530 Background: Chromophobe renal cell carcinoma (CHRCC) is an uncommon subtype that is usually indolent but becomes aggressive in later stages. The mechanisms driving this shift are unclear, though mitochondrial and metabolic alterations are implicated. Using TCGA transcriptomic data, the study examined stage-specific changes in oxidative phosphorylation, glycolysis, and glutamine metabolism genes to identify metabolic pathways associated with tumor progression. Methods: Transcriptomic data for chromophobe renal cell carcinoma (KICH) were obtained from The Cancer Genome Atlas (TCGA) and analyzed using TIMER 2.0 and GEPIA 2.0 platforms. Differential gene expression was assessed with a p value < 0.05 and |log₂FC| ≥ 1 as cut-off criteria. Results were cross-validated with the NCBI-GEO dataset GSE15641 (adjusted p < 0.05, |log₂FC| ≥ 1).

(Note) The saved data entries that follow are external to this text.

(* ===== verification/ServiceGuarantees.v ===== *)
(** What a running service guarantees: the properties of the readiness loop,
    of the process runtime and of observability, with concrete runs that meet
    their hypotheses. *)
From S2P Require Import Prelude GoStrings Strconv Duration Settings Policies Readiness Lifecycle Observability.

Local Open Scope string_scope.
Local Open Scope Z_scope.

(** * The readiness loop *)

Section readiness.
Variables (policy : ReadinessPolicy) (probes : list Probe).

(** C6: the service is ready only on evidence.  In every reachable state of
    [Run], each [setReady(true)] so far came right after a round of probes in
    which none failed, and while the service is ready the context of [serve]
    is live, unless [serve] has already returned. *)
Theorem ready_only_on_evidence s :
  reachable policy probes s →
  ready_after_success (trace s) ∧
  last_ready (trace s) = Some (ready s) ∧
  (ready s = true → cancelled s = true → serve s = Serve_received).
Proof.
  intros [Hr _ Hl Hs _ Ht Ha]%reachable_inv. split_and!; [exact Ha|exact Ht|].
  intros Hready Hcan. specialize (Hr Hready). apply Hs.
  destruct (pc s); try discriminate Hr; try done; by rewrite Hcan in Hl; discriminate Hl.
Qed.

(** C7: when [Run] has returned, the service is not ready, the context of
    [serve] is cancelled, and [serve] has returned: no goroutine outlives it. *)
Theorem run_leaves_nothing_behind s err :
  reachable policy probes s → pc s = Returned err →
  ready s = false ∧ cancelled s = true ∧ serve s = Serve_received.
Proof.
  intros [Hr Hc _ Hs _ _ _]%reachable_inv Hpc. rewrite Hpc in *. cbn in *.
  split_and!; [|by apply Hc|by apply Hs].
  destruct (ready s); [by specialize (Hr eq_refl)|done].
Qed.

(** C18: once the context is done and [serve] has returned, [Run] returns: it
    can always go on, it needs at most [rank s] transitions, and no run
    without ticks of a timer is longer. *)
Theorem run_returns_after_shutdown s :
  reachable policy probes s → shutting_down s →
  (∃ choices s' err, (length choices ≤ rank s)%nat ∧
     Forall (λ c, quiet c = true) choices ∧
     execs policy probes choices s = Some s' ∧ pc s' = Returned err) ∧
  (∀ choices s', Forall (λ c, quiet c = true) choices →
     execs policy probes choices s = Some s' → (length choices + rank s' ≤ rank s)%nat).
Proof.
  intros Hinv%reachable_inv Hsd. split; [by apply shutdown_returns|].
  intros choices. clear. revert s. induction choices as [|c cs IH]; intros s s' Hall; cbn.
  - intros [= <-]. lia.
  - apply Forall_cons in Hall as [Hq Hall].
    destruct (exec policy probes c s) as [s1|] eqn:Hc; [|done]. cbn. intros H.
    apply (IH s1) in H; [|done]. pose proof (quiet_decreases _ _ _ Hq Hc). lia.
Qed.

(** C23: a round of probes has one outcome, whatever the order in which its
    goroutines finish: it returns the names of the probes whose ping failed, in
    the order of the probes, and each probe that has an observer is observed
    once, with its own outcome. *)
Theorem probe_round_is_deterministic outcomes completion :
  length outcomes = length probes → complete (length probes) completion = true →
  (runProbes probes outcomes completion).1 =
    ((λ pf, p_Name pf.1) <$> base.filter (λ pf, pf.2 = true) (zip probes outcomes)) ∧
  (runProbes probes outcomes completion).2 ≡ₚ
    ((λ pf, (p_Name pf.1, pf.2)) <$>
       base.filter (λ pf, p_Observe pf.1 = true) (zip probes outcomes)).
Proof.
  intros Hl Hc. unfold runProbes. cbn [fst snd]. split.
  - rewrite failed_flags_outcomes by by rewrite Hl. apply failed_names_zip.
  - rewrite (complete_perm _ _ Hc). by rewrite observations_in_order.
Qed.

(** C25: what the loop returns once its startup has timed out.  It has
    cancelled the context of [serve] and waits for its result; when that
    arrives, an error of [serve] is returned as it is, and so is any result
    after a shutdown was asked for; but if there was no shutdown and [serve]
    returned nil, the error names the probes that failed in the last round, of
    which there is at least one. *)
Theorem startup_timeout_names_the_failures s failed served s' :
  reachable policy probes s → pc s = Draining failed → serve s = Serve_sent served →
  exec policy probes TakeResult s = Some s' →
  last_round (trace s) = Some failed ∧ failed ≠ [] ∧ cancelled s = true ∧
  ∃ err, pc s' = Returning err ∧
    (ctx_done s = true ∨ served ≠ None → err = served) ∧
    (ctx_done s = false → served = None →
     err = Some ("dependency readiness startup timeout: " +:+ join ", " failed +:+ " unavailable")).
Proof.
  intros [_ Hcan _ _ Hf _ _]%reachable_inv Hpc Hs H.
  destruct (Hf failed) as [Hne Hlast]; [by rewrite Hpc|].
  unfold exec in H. rewrite Hpc, Hs in H. injection H as <-.
  split_and!; [done|done|apply Hcan; by rewrite Hpc|].
  eexists. split; [done|]. unfold drain_result.
  destruct (ctx_done s), served as [e|]; split; try done; by intros [|].
Qed.
End readiness.


(** A policy that [validate] accepts although its delays wrap around. *)
Definition overflowing_policy : ReadinessPolicy := {|
  StartupTimeout := Minute; ProbeTimeout := Second; ProbeInterval := Second;
  RetryMinimum := 2 ^ 62; RetryMaximum := 2 ^ 62 |}.

Definition one_probe : list Probe := [{| p_Name := "redis"; p_Ping := true; p_Observe := true |}].

(** The state after a list of choices, from the start. *)
Definition run_from policy probes choices : option state :=
  match start policy probes false with
  | Ok s0 => execs policy probes choices s0
  | Err _ => None
  end.

Lemma run_reachable policy probes choices s :
  run_from policy probes choices = Some s → reachable policy probes s.
Proof.
  unfold run_from. destruct (start policy probes false) as [s0|] eqn:H0; [|done].
  intros H. exists false, s0. split; [done|]. by eapply execs_rtc.
Qed.

(** Evaluate a run and name the state it ends in. *)
Ltac run_to m :=
  let H := fresh in
  assert (H : match m with Some _ => true | None => false end = true) by (vm_compute; reflexivity);
  destruct m as [x|] eqn:Hx; [clear H|discriminate H].

(** C36: [ReadinessPolicy.validate] alone does not bound the delays: it accepts
    a policy under which a failed round leads to a negative retry delay. *)
Theorem validate_admits_overflow :
  validate overflowing_policy = Ok tt ∧
  ∃ s, reachable overflowing_policy one_probe s ∧ retryDelay s < 0.
Proof.
  split; [reflexivity|].
  assert (Hd : retryDelay <$> run_from overflowing_policy one_probe
                 [ProbesAnswer [true] [0%nat]; TakeTimer] = Some (- 2 ^ 63))
    by (vm_compute; reflexivity).
  destruct (run_from _ _ _) as [s|] eqn:Hs; [|discriminate Hd].
  exists s. split; [by eapply run_reachable|]. injection Hd as ->. reflexivity.
Qed.

(** * The process runtime *)

(** C24: [RunInitialized] clears readiness before the service's context is
    cancelled, in every interleaving of its two goroutines; when it has
    returned the service is not ready, and its watcher is done or can finish. *)
Theorem readiness_is_cleared_before_cancellation s :
  Runtime.reachable s →
  (Runtime.cancelled s = true → Runtime.ready s = false) ∧
  (∀ err, Runtime.main s = Runtime.M_returned err →
     Runtime.ready s = false ∧ Runtime.watcher_can_exit s).
Proof.
  intros Hs. pose proof (Runtime.reachable_has_inv s Hs) as [Hr _ _ Hc _].
  split; [exact Hc|]. intros err Hm. split.
  - rewrite Hm in Hr. destruct (Runtime.ready s); [|done].
    by destruct (Hr eq_refl).
  - by apply (Runtime.returned_watcher s err); [apply Runtime.reachable_inv_exit|].
Qed.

Survival analysis was performed using GEPIA 2.0 (TCGA + GTEx) and the Human Protein Atlas to examine associations between metabolic gene expression and overall survival. Results: Transcriptomic analysis showed significant upregulation of oxidative phosphorylation genes IDH3A, OGDH, and SDHA (p < 0.05). No significant change in expression was observed for glycolysis-related genes (LDHA, SLC2A1) or for the glutaminolysis marker (ACLY). Cross-validation across TCGA, GTEx, and NCBI-GEO datasets confirmed these expression patterns. In survival analysis, high expression of LDHA and SLC2A1 (glycolysis) and ACLY (glutaminolysis) was associated with shorter overall survival, while IDH3A, OGDH, and SDHA (oxidative phosphorylation) showed variable or nonsignificant prognostic associations. Conclusions: This study highlights metabolic heterogeneity in chromophobe renal cell carcinoma. Transcriptomic profiling across independent datasets revealed that early-stage tumors predominantly express oxidative phosphorylation–related genes, whereas advanced disease shows a relative increase in glycolytic and glutaminolysis-associated gene expression. The association of LDHA, SLC2A1, and ACLY overexpression with poorer survival suggests that metabolic pathway shifts contribute to disease aggressiveness. These findings provide new insight into the metabolic evolution of chromophobe RCC and identify potential molecular targets for future therapeutic exploration.